#### [Records for this task]
Lemma unpack_buf_block l r d e it k fl :
  as_ it = AsBuf (BufInfo k (Z.of_nat (length l + length r)) fl) →
  has fl CPBI_F_STREAM = false → 0 < bufsiz it < 2 ^ 64 →
  Z.of_nat (length l) = Z.min (Z.of_nat (length l + length r)) (bufsiz it) →
  chainpack_unpack_buf (RFile (l ++ r ++ d) e) it =
    (RFile (r ++ d) e, block_item it l r fl, Z.of_nat (length l), CPERR_NONE).
Proof.
  intros Ha Hfl Hsz Hl. unfold chainpack_unpack_buf. rewrite Ha. cbn [as_Blob flags].
  destruct (Z.eqb_spec (bufsiz it) 0); [lia|]. rewrite Hfl. cbn [andb].
  set (it1 := set_buf (list_inserts 0 l <$> buf it) it).
  assert (unpack_buf_step (RFile (l ++ r ++ d) e, set_len 0 it, 0, CPERR_NONE) =
    end_round (RFile (r ++ d) e)
      (set_bufinfo (BufInfo (Z.of_nat (length l)) (Z.of_nat (length r)) fl) it1)
      (Z.of_nat (length l)) CPERR_NONE) as Hstep.
  { unfold unpack_buf_step, set_len. rewrite Ha. cbn [as_Blob len eoff set_bufinfo set_as as_ bufsiz].
    destruct (Z.ltb_spec 0 (bufsiz it)); [|lia]. rewrite Z.sub_0_r, <-Hl.
    rewrite read_block_app by (done || (unfold urange; lia)).
    rewrite Z.add_0_l.
    by replace (Z.of_nat (length l + length r) - Z.of_nat (length l)) with (Z.of_nat (length r)) by lia. }
  assert (next_chunk (RFile (r ++ d) e)
    (set_bufinfo (BufInfo (Z.of_nat (length l)) (Z.of_nat (length r)) fl) it1)
    (Z.of_nat (length l)) CPERR_NONE = (RFile (r ++ d) e,
    set_bufinfo (BufInfo (Z.of_nat (length l)) (Z.of_nat (length r)) fl) it1,
    Z.of_nat (length l), CPERR_NONE, false)) as Hn.
  { unfold next_chunk. cbn. by rewrite Hfl. }
  unfold end_round in Hstep. rewrite Hn in Hstep. cbn in Hstep. unfold unpack_buf_loop.
  destruct r as [|x r].
  - rewrite (cloop_run _ 65 1 _ (RFile d e, block_item it l [] fl, Z.of_nat (length l), CPERR_NONE));
      [done|by constructor|lia].
  - set (s := (RFile ((x :: r) ++ d) e, block_item it l (x :: r) fl, Z.of_nat (length l), CPERR_NONE)).
    rewrite (cloop_run _ 65 2 _ s); [done| |lia].
    apply (steps_next _ _ _ s); [done|]. constructor. unfold s, unpack_buf_step.
    cbn [block_item as_ as_Blob len bufsiz]. destruct (Z.ltb_spec (Z.of_nat (length l)) (bufsiz it)); [|done].
    simpl in Hl. lia.
Qed.

(** ** Round trip of tokens *)

Lemma zone_sign_extension o :
  -64 ≤ o < 64 → Z.shiftr (i8 (Z.shiftl (Z.land (o mod 128) 0x7f) 1)) 1 = o.
Proof.
  intros Ho. apply Z.eqb_eq.
  pose proof (forall_below 128
    (λ z, Z.shiftr (i8 (Z.shiftl (Z.land ((z - 64) mod 128) 0x7f) 1)) 1 =? z - 64)
    eq_refl (o + 64) ltac:(lia)) as H. cbv beta in H. by replace (o + 64 - 64) with o in H by lia.
Qed.

Lemma datetime_roundtrip d : datetime_ok d → datetime_of_code (datetime_code d) = d.
Proof.
  intros Hd. destruct (datetime_code_value d Hd) as (Hc & Hy & Hx).
  destruct Hd as (Hm & Ho15 & Ho).
  set (m := msecs d - CHAINPACK_EPOCH_MSEC) in *. set (o := offutc d / 15) in *.
  set (x := if m mod 1000 =? 0 then m / 1000 else m) in *.
  set (y := if o =? 0 then x else x * 128 + o mod 128) in *.
  assert (o * 15 = offutc d) as Hoff by (unfold o; pose proof (Z.div_mod (offutc d) 15); lia).
  unfold datetime_of_code. rewrite Hc.
  set (f := (if o =? 0 then 0 else 1) + (if m mod 1000 =? 0 then 2 else 0)).
  replace (_ + _ + _) with (y * 4 + f) by (unfold f; lia).
  assert (0 ≤ f < 4) as Hf by (unfold f; destruct (o =? 0), (m mod 1000 =? 0); lia).
  assert (∀ k, 0 ≤ k < 2 → Z.testbit (y * 4 + f) k = Z.testbit f k) as Hbit.
  { intros k Hk. change 4 with (2 ^ 2). rewrite <-lor_shiftl_add by lia.
    rewrite Z.lor_spec, Z.shiftl_spec, (Z.testbit_neg_r y) by lia. done. }
  pose proof (has_pow2 (y * 4 + f) 0 ltac:(lia)) as H1. change (2 ^ 0) with 1 in H1.
  pose proof (has_pow2 (y * 4 + f) 1 ltac:(lia)) as H2. change (2 ^ 1) with 2 in H2.
  rewrite H1, H2, !Hbit by lia. clear H1 H2.
  assert (Z.quot (y * 4 + f) 4 = y) as ->.
  { rewrite Z.quot_div_nonneg, Z.div_add_l, Z.div_small by lia. lia. }
  assert (Z.testbit f 0 = negb (o =? 0)) as ->
    by (unfold f; destruct (o =? 0), (m mod 1000 =? 0); done).
  assert (Z.testbit f 1 = (m mod 1000 =? 0)) as ->
    by (unfold f; destruct (o =? 0), (m mod 1000 =? 0); done).
  assert ((if negb (o =? 0) then Z.shiftr (i8 (Z.shiftl (Z.land y 0x7f) 1)) 1 else 0) = o) as ->.
  { unfold y. destruct (Z.eqb_spec o 0) as [->|]; [done|]. cbn [negb].
    rewrite <-(zone_sign_extension o) at 2 by done. do 3 f_equal.
    change 0x7f with (2 ^ 7 - 1). rewrite !land_ones_mod by lia. change (2 ^ 7) with 128.
    rewrite Z.add_comm, Z.mod_add, !Z.mod_mod by lia. done. }
  assert ((if negb (o =? 0) then Z.quot y 128 else y) = x) as ->.
  { unfold y. destruct (Z.eqb_spec o 0); [done|]. cbn [negb].
    pose proof (Z.mod_pos_bound o 128 ltac:(lia)).
    rewrite Z.quot_div_nonneg, Z.div_add_l, Z.div_small by lia. lia. }
  assert ((if m mod 1000 =? 0 then i64 (x * 1000) else x) = m) as ->.
  { unfold x. destruct (Z.eqb_spec (m mod 1000) 0) as [H0|]; [|done].
    pose proof (Z.div_mod m 1000). rewrite swrap_small by (unfold srange; lia). lia. }
  rewrite Hoff, swrap_small by (unfold srange, m, CHAINPACK_EPOCH_MSEC in *; lia).
  destruct d as [ms off]. unfold m. simpl. f_equal. lia.
Qed.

#### [Assignment]
How many lines in the records include "bufsiz"? Answer with the number alone.

#### [Expected answer]
6